Commençons par les souvenirs du prince Louis-Ferdinand, petit-fils du Kaiser qui en 1933 fit un séjour de convalescence prolongé au Pays-Bas :

 

Mon grand-père menait une vie méthodique suivant une stricte routine quotidienne qui n’était modifiée qu’en de rares occasions. J’ai entendu dire qu’il suivait une routine rigide identique pendant ses trente années de règne. C’était le secret de son excellente forme physique presque jusqu’au dernier jour.

Mon grand-père me considérait comme un malade dont il était personnellement responsable de la guérison. A son avis, ma santé avait été minée par mes efforts et par les fatigues subies à l’usine automobile, comme ouvrier 1. Il lui fallait aussi me désintoxiquer d’une légère forme d’alcoolisme contracté au pays de la prohibition.

1 Pendant son séjour aux Etats-Unis, le prince Louis-Ferdinand avait effectué une période de travail comme ouvrier dans les usines Ford.

L’Empereur se levait régulièrement à sept heures pour une promenade d’une demi-heure dans son immense jardin-parc. Puis il donnait à manger aux canards sauvages, du haut du pont de la Maison de Doorn, qui était entourée d’eau comme beaucoup de vieux châteaux et manoirs en Hollande. Il soignait ces petites bêtes et allait les voir tous les matins vers midi et le soir un peu avant le dîner, quel que fût le temps. A l’un des bouts du pont étaient installés plusieurs instruments météorologiques. Avant de traverser le pont, l’Empereur ne manquait jamais de consulter ces appareils. La météorologie était l’un de ses passe-temps favoris, et plusieurs bureaux d’études du temps en Allemagne et à l’étranger lui envoyaient régulièrement leurs cartes et leurs rapports.

Un peu après huit heures et demie toute la maisonnée, y compris les membres de la famille et l’état-major de la Maison, se rassemblait dans le hall d’entrée. A huit heures quarante-cinq l’Empereur descendait l’escalier de ses appartements privés. Après avoir salué la « congrégation », il montait sur un lutrin proche de la bibliothèque. En semaine, il lisait quelque psaume ou autres versets de la Bible suivis du « Notre Père ». La courte cérémonie s’achevait en invoquant la bénédiction divine sur tous les présents. Le dimanche, si un pasteur n’était pas accessible, mon grand-père lisait souvent un sermon qui lui avait été remis par son ami, ancien pasteur de la Cour, Doehring (Ce fut Doehring qui nous maria, Kira 2 et moi, dans ce même hall où on grand-père commençait sa journée en priant le Créateur et en Lui demandant aide et bénédiction 3).

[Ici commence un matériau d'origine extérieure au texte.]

(* ===== verification/Monitor.v ===== *)
(** * The metrics server

    [crates/bagel-runtime/src/metrics.rs]: what its HTTP server answers, and the
    connections it handles at once. The text of the metrics and of JSON are parameters,
    a request is what the reads of its head give. *)

From S2P Require Import Prelude Core Ip ThirdParty Config Firewall Store Detector.
From S2P Require Import Defense Traps Admission Proto Endpoints Admin Float.

Local Open Scope N_scope.

Definition crlf2 : string := bytes_string [13; 10; 13; 10].
Definition line_end : string := bytes_string [13; 10].

(** ** The status *)

(** The 64 bits of a positive float. *)
Definition f64_bits (x : f64) : N :=
  match x with
  | SpecFloat.S754_finite false m e =>
      if N.pos m <? 2 ^ 52 then N.pos m else Z.to_N (e + 1075) * 2 ^ 52 + (N.pos m - 2 ^ 52)
  | _ => 0
  end.
Definition count_value (n : N) : Value :=
  VNumber {| num_i64 := if n <? 2 ^ 63 then Some (Z.of_N n) else None; num_u64 := Some n; num_f64 := Some (f64_bits (f64_of n)) |}.
(** [Serialize for EndpointStatus], and the object [status_json] writes; the members
    of both are in the order of their names. *)
Definition endpoint_value (e : EndpointStatus) : Value :=
  VObject [("accepted", count_value (et_accepted e)); ("active", count_value (et_active e));
           ("available_tarpit_capacity", count_value (et_available e)); ("bytes_sent", count_value (et_bytes_sent e));
           ("closed", count_value (et_closed e)); ("listen_addr", VString (et_listen_addr e)); ("name", VString (et_name e));
           ("ready", VBool (et_ready e)); ("rejected", count_value (et_rejected e));
           ("tarpit_capacity", count_value (et_tarpit_capacity e)); ("trapped_seconds", count_value (et_trapped_seconds e))].
Definition status_value (endpoints : list EndpointStatus) (bans : list Ban) : Value :=
  VObject [("active_bans", count_value (N.of_nat (length bans)));
           ("active_connections", count_value (sum_of et_active endpoints));
           ("blocked_ips", count_value (N.of_nat (size (blocked_networks bans))));
           ("endpoints", VArray (endpoint_value <$> endpoints)); ("status", VString "running");
           ("version", VString CARGO_PKG_VERSION)].

(** ** Requests *)

(** The connections [serve] handles at once; one more is dropped. *)
Definition MONITOR_HANDLERS : N := 128.
Inductive MonitorEvent : Type := MonitorAccept | MonitorDone.
Definition monitor_step (handling : N) (e : MonitorEvent) : option N :=
  match e with
  | MonitorAccept => Some (if handling <? MONITOR_HANDLERS then handling + 1 else handling)
  | MonitorDone => if handling =? 0 then None else Some (handling - 1)
  end.

Record MonitorReply : Type := { mp_status : string; mp_content_type : string; mp_body : string }.
Definition plain_reply (status body : string) : MonitorReply :=
  {| mp_status := status; mp_content_type := "text/plain"; mp_body := body +:+ nl |}.
Definition reply_text (r : MonitorReply) : string :=
  "HTTP/1.1 " +:+ mp_status r +:+ line_end +:+ "Content-Type: " +:+ mp_content_type r +:+ line_end +:+
  "Content-Length: " +:+ show_N (N.of_nat (String.length (mp_body r))) +:+ line_end +:+ "Connection: close" +:+ crlf2 +:+ mp_body r.

Section Monitor.
Context {NA : IpNetworkApi} {RX : RegexApi} {RS : RegexSetApi} {JS : JsonApi} {TM : TimeApi} {SC : StoreCodec}.
(** [PrometheusHandle::render] and [Value::to_string]. *)
Variables (render : string) (json_text : Value -> string) (httparse : list N -> option HttpRequest).

Definition endpoints_ready (s : Server) : bool := forallb (fun e => et_ready (snapshot (ep_stats e))) (sv_endpoints s).
Definition monitor_ready (s : Server) : bool := is_ready (sv_defense s) && endpoints_ready s.
(** The answer to a path, [s] being the daemon when the head has been read and
    [later] when the leases have been. *)
Definition monitor_answer (env : Env) (s later : Server) (target : string) : MonitorReply :=
  let path := default "/" (head (str_split "?" target)) in
  if String.eqb path "/metrics" then {| mp_status := "200 OK"; mp_content_type := "text/plain; version=0.0.4"; mp_body := render |}
  else if String.eqb path "/status" then
    match bans env (sv_defense s) with
    | Ok bans =>
        {| mp_status := "200 OK"; mp_content_type := "application/json";
           mp_body := json_text (status_value (snapshot ∘ ep_stats <$> sv_endpoints later) bans) |}
    | Err error => plain_reply "500 Internal Server Error" ("cannot query defense state: " +:+ show_error error)
    end
  else if String.eqb path "/healthz" then plain_reply "200 OK" "ok"
  else if String.eqb path "/readyz" then
    if monitor_ready s then plain_reply "200 OK" "ready" else plain_reply "503 Service Unavailable" "not ready"
  else if String.eqb path "/" then plain_reply "200 OK" "bagel tarpit running"
  else plain_reply "404 Not Found" "not found".
(** [handle_conn]: [None] while the head is read; nothing is sent without a head. *)
Definition monitor_handle (env : Env) (rounds : list HeadRound) (s later : Server) : option (option string) :=
  head ← read_head_full httparse [] rounds;
  Some match head with
       | Ok (Some head) => Some (reply_text (monitor_answer env s later (h_path head)))
       | _ => None
       end.
End Monitor.
(** Nobody who is on the whitelist is reported: what changes the defense is the policy
    of an endpoint recording an address that was found and is not on it. *)
Lemma only_traps_recorded bind d l s a s' :
  validate_config config = Ok tt -> max_connections config < usize_max -> N.of_nat (length l) < 2 ^ 64 ->
  endpoints_run ppp hd bind d l = Some (Ok s) -> act ppp hd a s = Some s' ->
  sv_defense s' = sv_defense s \/
  exists id c ip policy env persist envs r,
    sv_conns s !! id = Some c /\ found c = Some ip /\ is_whitelisted (hd_classifier hd) ip = false /\
    record_listener env persist envs policy ip (sv_defense s) = Some (r, sv_defense s').
Proof.
  intros Hv Hm Hl H Ha. destruct (validated_limits Hv Hm) as [Hcap Hslots].
  pose proof (endpoints_run_ok ppp hd Hcap Hslots (usize_fits _ Hm) bind d l s H Hl) as [_ _ _ _ _ H5].
  destruct a; cbn [act action_loop action_conn mbind option_bind] in Ha;
    try (destruct (sv_conns s !! id) as [c|] eqn:Ec; [|done]; destruct (H5 id c Ec) as (_ & _ & Hsrc); cbn in Ha);
    try (destruct (sv_endpoints s !! _) as [e|] eqn:Ee; [|done]; cbn in Ha); unfold conn_act, loop_act in Ha.
  all: try (left; unfold mbind, option_bind in Ha; repeat case_match; simplify_eq/=; done).
  destruct (cn_phase c) as [|ip| | | | | | | | | | |] eqn:Ep; try done. unfold record_hit in Ha.
  destruct (es_policy (ep_stats e)) as [policy|]; cbn in Ha; [|left; by injection Ha as <-].
  destruct (record_listener env persist envs policy ip (sv_defense s)) as [[r d']|] eqn:Er; cbn in Ha; [|done]. injection Ha as <-.
  right. exists id, c, ip, policy, env, persist, envs, r. unfold found. rewrite Ep.
  split_and!; try done. apply (Hsrc ip). unfold found. by rewrite Ep.
Qed.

2 Le prince Louis-Ferdinand épousera en 1938 la grande-duchesse Kira Kirillovna de Russie (1904-1967).

3 Ce sera également le pasteur Doehring qui prononcera le sermon lors de l’enterrement du Kaiser.

115 - Douceur de la retraite

Le mariage religieux du prince Louis-Ferdinand à Doorn.

La manière simple et sans apprêt dont l’Empereur dirigeait ces cérémonies impressionnait profondément ceux qui en étaient témoins. Les visiteurs allemands de toutes classes, des étrangers qui comprenaient tout juste bonjour ou bonsoir, y étaient invités.

L’esprit religieux de mon grand-père était profond et sincère. C’était un protestant convaincu mais nullement intolérant. Il aimait discuter des problèmes religieux. Le fameux théologien allemand, le professeur Adolf von Harnack 4, qui était considéré comme un religieux libéral et violemment attaqué par beaucoup de ses collègues plus orthodoxes, était tenu en haute estime par l’Empereur qui n’imposait jamais à quiconque ses propres convictions religieuses, pas même aux membres de sa famille.

Après le culte matinal, mon grand-père remontait dans ses appartements pour le petit-déjeuner. Le « malade » avait ordre de ne point assister aux actions de grâce pour le moment et de prendre son petit déjeuner dans son appartement. A neuf heures et demie, je retrouvai mon grand-père devant la maison pour une promenade en voiture d’une vingtaine de minutes, vers les bois d’un ami, le comte Goddard Bentinck, près d’Amerongen 5.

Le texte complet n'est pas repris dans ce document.